++++ Listed records

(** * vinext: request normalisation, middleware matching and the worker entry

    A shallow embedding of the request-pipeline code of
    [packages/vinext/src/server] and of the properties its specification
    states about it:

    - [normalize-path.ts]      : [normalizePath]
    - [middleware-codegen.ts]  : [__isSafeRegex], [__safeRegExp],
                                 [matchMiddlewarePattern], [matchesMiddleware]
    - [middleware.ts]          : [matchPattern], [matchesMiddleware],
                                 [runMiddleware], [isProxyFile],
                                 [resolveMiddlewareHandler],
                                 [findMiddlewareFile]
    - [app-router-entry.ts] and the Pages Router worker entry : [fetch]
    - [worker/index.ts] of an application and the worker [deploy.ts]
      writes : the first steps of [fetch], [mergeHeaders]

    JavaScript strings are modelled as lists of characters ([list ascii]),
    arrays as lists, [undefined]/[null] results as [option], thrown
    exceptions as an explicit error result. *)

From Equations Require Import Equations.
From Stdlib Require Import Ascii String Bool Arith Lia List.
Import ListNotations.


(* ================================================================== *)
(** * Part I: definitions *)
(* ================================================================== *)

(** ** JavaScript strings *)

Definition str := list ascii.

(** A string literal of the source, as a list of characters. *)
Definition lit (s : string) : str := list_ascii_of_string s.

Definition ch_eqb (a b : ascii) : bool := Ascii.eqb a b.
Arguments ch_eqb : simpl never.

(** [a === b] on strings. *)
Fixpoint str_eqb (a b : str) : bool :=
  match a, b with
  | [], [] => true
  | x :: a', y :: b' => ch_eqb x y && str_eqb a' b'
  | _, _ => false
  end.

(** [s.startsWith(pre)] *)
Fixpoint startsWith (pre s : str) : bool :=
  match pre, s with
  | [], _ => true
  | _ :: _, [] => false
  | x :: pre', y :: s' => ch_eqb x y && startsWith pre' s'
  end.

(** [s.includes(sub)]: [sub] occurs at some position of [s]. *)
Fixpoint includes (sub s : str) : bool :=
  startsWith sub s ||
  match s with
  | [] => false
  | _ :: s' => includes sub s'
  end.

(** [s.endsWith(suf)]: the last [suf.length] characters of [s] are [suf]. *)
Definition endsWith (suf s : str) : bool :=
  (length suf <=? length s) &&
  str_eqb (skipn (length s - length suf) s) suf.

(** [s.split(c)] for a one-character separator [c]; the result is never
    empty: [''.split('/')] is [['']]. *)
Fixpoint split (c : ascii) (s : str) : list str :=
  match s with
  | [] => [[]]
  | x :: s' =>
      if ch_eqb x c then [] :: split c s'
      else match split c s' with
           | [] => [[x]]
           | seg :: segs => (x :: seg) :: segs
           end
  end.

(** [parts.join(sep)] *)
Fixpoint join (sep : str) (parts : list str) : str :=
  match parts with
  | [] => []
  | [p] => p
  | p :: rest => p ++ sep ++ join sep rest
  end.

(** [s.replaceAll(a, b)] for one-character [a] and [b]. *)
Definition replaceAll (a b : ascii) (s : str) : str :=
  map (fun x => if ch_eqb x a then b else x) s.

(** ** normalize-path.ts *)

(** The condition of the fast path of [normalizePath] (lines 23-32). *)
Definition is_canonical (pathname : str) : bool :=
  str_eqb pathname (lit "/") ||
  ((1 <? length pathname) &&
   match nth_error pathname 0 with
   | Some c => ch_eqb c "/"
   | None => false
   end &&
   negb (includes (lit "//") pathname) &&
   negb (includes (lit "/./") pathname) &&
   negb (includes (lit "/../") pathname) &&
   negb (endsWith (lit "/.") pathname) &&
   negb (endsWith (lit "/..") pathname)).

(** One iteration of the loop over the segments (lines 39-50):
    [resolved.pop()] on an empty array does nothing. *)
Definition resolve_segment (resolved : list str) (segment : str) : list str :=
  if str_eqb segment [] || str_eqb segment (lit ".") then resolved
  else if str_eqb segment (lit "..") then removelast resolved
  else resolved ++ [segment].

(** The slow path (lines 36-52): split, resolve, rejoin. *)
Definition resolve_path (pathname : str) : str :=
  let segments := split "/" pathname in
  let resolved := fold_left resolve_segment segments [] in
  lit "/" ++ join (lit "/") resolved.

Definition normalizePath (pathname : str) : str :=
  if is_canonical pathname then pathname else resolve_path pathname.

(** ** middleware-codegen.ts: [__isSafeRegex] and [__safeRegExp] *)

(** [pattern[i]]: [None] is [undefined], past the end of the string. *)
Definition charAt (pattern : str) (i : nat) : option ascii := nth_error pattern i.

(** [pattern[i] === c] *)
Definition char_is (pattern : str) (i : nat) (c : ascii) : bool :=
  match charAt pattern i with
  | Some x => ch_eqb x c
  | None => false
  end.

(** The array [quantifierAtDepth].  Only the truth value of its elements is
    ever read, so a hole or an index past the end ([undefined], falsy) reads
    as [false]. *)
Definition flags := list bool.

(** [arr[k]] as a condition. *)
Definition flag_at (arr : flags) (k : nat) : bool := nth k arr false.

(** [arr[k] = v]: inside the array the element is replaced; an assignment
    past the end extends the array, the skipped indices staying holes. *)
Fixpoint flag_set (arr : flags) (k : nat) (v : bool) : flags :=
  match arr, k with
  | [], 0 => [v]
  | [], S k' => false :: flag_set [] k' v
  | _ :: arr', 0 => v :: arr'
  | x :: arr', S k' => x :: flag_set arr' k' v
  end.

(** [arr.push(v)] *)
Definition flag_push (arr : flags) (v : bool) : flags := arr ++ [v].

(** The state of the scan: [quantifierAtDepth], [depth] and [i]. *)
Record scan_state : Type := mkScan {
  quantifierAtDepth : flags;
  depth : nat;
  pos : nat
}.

++++++++

Work to be completed: Keep both end lines and retype everything in the records above from the line containing "(length suf <=? length s) &&" through the line containing "if is_canonical pathname", exactly, with nothing else.

Solution to the problem:
  (length suf <=? length s) &&
  str_eqb (skipn (length s - length suf) s) suf.

(** [s.split(c)] for a one-character separator [c]; the result is never
    empty: [''.split('/')] is [['']]. *)
Fixpoint split (c : ascii) (s : str) : list str :=
  match s with
  | [] => [[]]
  | x :: s' =>
      if ch_eqb x c then [] :: split c s'
      else match split c s' with
           | [] => [[x]]
           | seg :: segs => (x :: seg) :: segs
           end
  end.

(** [parts.join(sep)] *)
Fixpoint join (sep : str) (parts : list str) : str :=
  match parts with
  | [] => []
  | [p] => p
  | p :: rest => p ++ sep ++ join sep rest
  end.

(** [s.replaceAll(a, b)] for one-character [a] and [b]. *)
Definition replaceAll (a b : ascii) (s : str) : str :=
  map (fun x => if ch_eqb x a then b else x) s.

(** ** normalize-path.ts *)

(** The condition of the fast path of [normalizePath] (lines 23-32). *)
Definition is_canonical (pathname : str) : bool :=
  str_eqb pathname (lit "/") ||
  ((1 <? length pathname) &&
   match nth_error pathname 0 with
   | Some c => ch_eqb c "/"
   | None => false
   end &&
   negb (includes (lit "//") pathname) &&
   negb (includes (lit "/./") pathname) &&
   negb (includes (lit "/../") pathname) &&
   negb (endsWith (lit "/.") pathname) &&
   negb (endsWith (lit "/..") pathname)).

(** One iteration of the loop over the segments (lines 39-50):
    [resolved.pop()] on an empty array does nothing. *)
Definition resolve_segment (resolved : list str) (segment : str) : list str :=
  if str_eqb segment [] || str_eqb segment (lit ".") then resolved
  else if str_eqb segment (lit "..") then removelast resolved
  else resolved ++ [segment].

(** The slow path (lines 36-52): split, resolve, rejoin. *)
Definition resolve_path (pathname : str) : str :=
  let segments := split "/" pathname in
  let resolved := fold_left resolve_segment segments [] in
  lit "/" ++ join (lit "/") resolved.

Definition normalizePath (pathname : str) : str :=
  if is_canonical pathname then pathname else resolve_path pathname.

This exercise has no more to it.